My purpose besides lunch at Nathan’s and a look at the cleaned-up boardwalk area was also to walk north up Stillwell Avenue and contrast the Land of Dreams from the Road of Dreams that leads to it. Many roads lead to Coney Island: Ocean Parkway was built as its grand boulevard, Coney Island Avenue once carried trolley lines to it, Shell Road was once paved with gastropod coverings. Cropsey Avenue (except for this FNY page) and Stillwell are unsung and unchronicled.

 

Stillwell Avenue from the Riegelmann Boardwalk

Stillwell Avenue is a four lane road that runs perfectly straight, with no angles at all, from Bay Parkway and Bay Ridge Parkway south to the boardwalk. North of Bath Avenue, it is the barrier between two separate Brooklyn grid schemes: on its west, the numbered avenue and street grid, with no East or West prefixes, of Park Slope, Bensonhurst, Sunset Park and Bay Ridge; and on its east, the vast plains of southern Brooklyn featuring lettered east-west Avenues and longitudinal numbered East and West streets. On the west, streets approach it at angles, while on the east, the avenues meet it perpendicularly.
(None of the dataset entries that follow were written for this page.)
Lemma round_result_sign (sx : bool) (q e : Z) :
  is_finite (round_result sx q e) = true ->
  signbit (round_result sx q e) = sx.
Proof.
  unfold round_result.
  destruct (q =? 0); [reflexivity |].
  destruct (q =? 2 ^ 53); [destruct (e + 1 <=? 971) | destruct (e <=? 971)];
    try reflexivity; discriminate.
Qed.

(** A finite double divided by a normal double of magnitude at least 1 does
    not overflow: the quotient reaches the largest double only when the
    division is exact. *)
Lemma div_normal_finite (sx sy : bool) (mx my : positive) (ex ey : Z) :
  bounded prec emax mx ex = true ->
  bounded prec emax my ey = true ->
  2 ^ 52 <= Zpos my -> -52 <= ey ->
  is_finite (div (S754_finite sx mx ex) (S754_finite sy my ey)) = true.
Proof.
  intros Bx By Hmy Hey.
  apply bounded_canonical in Bx as [Cx Ex]. apply bounded_canonical in By as [Cy _].
  pose proof (digits2_pos_bounds mx) as [Xlo Xhi].
  pose proof (digits2_pos_bounds my) as [Ylo Yhi].
  set (d1 := Zpos (digits2_pos mx)) in *.
  assert (Hd1 : d1 <= 53) by lia.
  unfold div. cbn [SFdiv].
  destruct (div_core_spec mx my ex ey)
    as (q & e' & s & r & -> & Hs & He' & Hdm & Hr & Hq0 & Hk).
  destruct (binary_round_aux_spec (xorb sx sy) q e' (new_location (Zpos my) r) Hq0 Hk)
    as (Q & HQ & Hup & H53 & -> & _).
  set (k := fexp prec emax (Zdigits2 q + e') - e') in *.
  assert (Hk0 : 0 < 2 ^ k) by (apply Z.pow_pos_nonneg; lia).
  assert (Hs0 : 0 < 2 ^ s) by (apply Z.pow_pos_nonneg; lia).
  assert (Hqd : 0 <= q / 2 ^ k) by (apply Z.div_pos; lia).
  (* the quotient has at most d1 + s - 52 digits *)
  assert (Hq52 : q * 2 ^ 52 < 2 ^ (d1 + s)).
  { rewrite Z.pow_add_r by (unfold d1; lia).
    assert (q * 2 ^ 52 <= q * Zpos my) by (apply Z.mul_le_mono_nonneg_l; lia).
    assert (Zpos mx * 2 ^ s < 2 ^ d1 * 2 ^ s) by (apply Z.mul_lt_mono_pos_r; lia).
    lia. }
  assert (Hdq : Zdigits2 q <= Z.max 0 (d1 + s - 52)).
  { destruct (Z.leb_spec (d1 + s) 52) as [Hle | Hgt].
    - assert (2 ^ (d1 + s) <= 2 ^ 52) by (apply Z.pow_le_mono_r; lia).
      assert (q = 0) by nia. subst q. cbn. lia.
    - apply Zdigits2_le; [exact Hq0 | lia |].
      rewrite Z.max_r by lia.
      apply Z.mul_lt_mono_pos_r with (p := 2 ^ 52); [reflexivity |].
      rewrite <- Z.pow_add_r by lia.
      replace (d1 + s - 52 + 52) with (d1 + s) by lia. exact Hq52. }
  assert (HE : e' + k = Z.max (Zdigits2 q + e' - 53) (-1074))
    by (unfold k; rewrite fexp_eq; lia).
  assert (HE971 : e' + k <= 971) by lia.
  unfold round_result.
  destruct (Z.eqb_spec Q 0); [reflexivity |].
  destruct (Z.eqb_spec Q (2 ^ 53)) as [E53 | N53].
  - destruct (Z.leb_spec (e' + k + 1) 971); [reflexivity |]. exfalso.
    assert (Hk52 : s = k + 52) by lia.
    assert (Hmx : Zpos mx <= 2 * 2 ^ 52 - 1).
    { assert (2 ^ d1 <= 2 ^ 53) by (apply Z.pow_le_mono_r; lia).
      change (2 ^ 53) with (2 * 2 ^ 52) in *. lia. }
    assert (Hsp : 2 ^ s = 2 ^ 52 * 2 ^ k).
    { rewrite Hk52, Z.pow_add_r by lia. ring. }
    assert (HqK : (2 * 2 ^ 52 - 1) * 2 ^ k <= q).
    { assert (2 ^ 53 - 1 <= q / 2 ^ k) by lia.
      pose proof (Z.mul_div_le q (2 ^ k) Hk0).
      change (2 ^ 53) with (2 * 2 ^ 52) in *. nia. }
    rewrite Hsp in Hdm.
    set (T := 2 ^ 52) in *. set (K := 2 ^ k) in *.
    assert (HT : 0 < T) by reflexivity.
    assert (Hr0 : r = 0).
    { clearbody T K. nia. }
    assert (HqE : q = (2 * T - 1) * K).
    { clearbody T K. subst r. nia. }
    subst r. rewrite new_location_zero in Hup. specialize (Hup eq_refl).
    assert (Hdiv : q / K = 2 * T - 1).
    { rewrite HqE. apply Z.div_mul. lia. }
    assert (Hmod : q mod K = 0).
    { rewrite HqE. apply Z.mod_mul. lia. }
    rewrite Hdiv, Hmod in Hup. change (2 ^ 53) with (2 * T) in E53.
    rewrite Hdiv in HQ. lia.
  - destruct (Z.leb_spec (e' + k) 971); [reflexivity | lia].
Qed.
(** [classifiers/base.py: Classifier]. *)
Module Classifier.
Record t {W : World} : Type := mk {
  labels : list string;
  classify : string -> M St ClassificationResult.t
}.
End Classifier.

(** [judges/base.py: JudgeStrategy]. *)
Module JudgeStrategy.
Record t {W : World} : Type := mk {
  judge : DebateTranscript.t -> list string -> M St Verdict.t
}.

(** A strategy that consults nothing outside the transcript. *)
Definition pure {W : World}
    (f : DebateTranscript.t -> list string -> Res Verdict.t) : t :=
  mk _ (fun transcript labels => lift (f transcript labels)).
End JudgeStrategy.

(** Whatever object sits in [Jury.debate_engine]: it only has to offer
    [debate(text, primary_result, labels, max_cost_usd)]. *)
Module Debater.
Record t {W : World} : Type := mk {
  debate : string -> ClassificationResult.t -> list string -> option Q ->
           M St DebateTranscript.t
}.
End Debater.

(** The calls [Jury.classify] makes to its collaborators, recorded as ghost
    state so that properties can speak about which of them happened. *)
Inductive Call : Type :=
| CallClassifier (text : string)
| CallOnEscalation (text : string) (primary : ClassificationResult.t)
| CallDebate (text : string) (primary : ClassificationResult.t)
| CallJudge (transcript : DebateTranscript.t)
| CallOnVerdict (verdict : Verdict.t).

Module Jury.
Section WithWorld.

Context {RT : Runtime} {W : World}.
Definition is_metadata_store (c : Call) : bool :=
  match c with AwaitPool | Query _ => true | _ => false end.

(** Every call that satisfies [q] has a call that satisfies [p] before it. *)
Fixpoint preceded_by (p q : Call -> bool) (seen : bool) (l : list Call) : bool :=
  match l with
  | [] => true
  | c :: l' => (negb (q c) || seen) && preceded_by p q (seen || p c) l'
  end.

(** A double for the spelling of a blob name in a URL, for the examples:
    letters, digits and [- _ . ~ /] stand as they are, any other code
    unit is written [%] and two hexadecimal digits.  The examples hold no
    code unit beyond 127. *)
Definition stands (c : N) : bool :=
  (N.leb 48 c && N.leb c 57) || (N.leb 65 c && N.leb c 90) || (N.leb 97 c && N.leb c 122)
  || N.eqb c 45 || N.eqb c 95 || N.eqb c 46 || N.eqb c 126 || N.eqb c 47.

Definition hex_digit (d : N) : N :=
  if N.ltb d 10 then (48 + d)%N else (55 + d)%N.

Definition spelled (name : Js.str) : Js.str :=
  flat_map (fun c => if stands c then [c]
                     else [37%N; hex_digit (c / 16); hex_digit (c mod 16)]) name.

(** A quiet environment: both clients are up and nothing fails. *)
Definition quiet : Env :=
  {| env_CONTAINER_NAME := None;
     containerClient :=
       Some (fun name =>
               Js.lit "https://acc.blob.core.windows.net/photos/" ++ spelled name);
     poolPromise := Connected;
     fault := fun _ _ => None;
     now := fun n => (1700000000000 + N.of_nat n)%N;
     random36 := fun _ => Js.lit "0.4fzyo82mvyr";
     requestId := fun _ => Js.lit "r1";
     db_now := fun n => Z.of_nat n |}.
Stillwell Avenue stands where logically, West 14th Street would be. The Stillwell family, from England, fled the Cromwell regime and settled in New Netherland in the late 1600s, finding kindred people with the Dutch already here. Stillwells lived in Gravesend for over two hundred years.

The avenue’s most famous appearance is likely in the French Connection as Gene Hackman’s Popeye Doyle pursues a bad guy on an el train in his car on Stillwell and New Utrecht Avenues under the el.

 

The Soarin’ Eagle Luna Park Scream Zone ride is a mini-roller coaster that replaced the old batting cages (used by Billy Crystal and Bruno Kirby in When Harry Met Sally). Luna Park is a revival of the older amusement park from Coney’s salad era; it burned down in 1944. The new Luna uses the old Steeplechase Funny Face as a mascot. The Funny One has 44 teeth, 12 more than the normal complement.

 

Stillwell Avenue, looking toward Luna Park rides and the Wonder Wheel, Coney Island’s oldest ride. It opened in 1920. By the mid-20-teens, it will be supplanted as NYC’s tallest Ferris Wheel by a 625-foot-tall wheel on Staten Island.

 

Probably the most famed building on Stillwell Avenue is the original location of Nathan’s famous, which opened here in 1916. Its best sellers are the franks and fries, but a full complement of seafood, including clams and frog legs, can also be purchased here. The building suffered extensive damage on October 29, 2012 during Hurricane Sandy, but Nathan’s owners hope to have it rebuilt for the summer season. Its boardwalk entry opened for business as usual in March.

Since 1920 the BMT subway terminal at Stillwell and Surf Avenues, serving the West End, Culver, Brighton and Sea Beach lines (or more prosaically, the D, F, Q and N trains)  may have had character, but it was decrepit, outmoded and stank of piss. It was given a complete overhaul from top to bottom from 2001 to 2005, with a slatted roof through which sunlight pours on nice days.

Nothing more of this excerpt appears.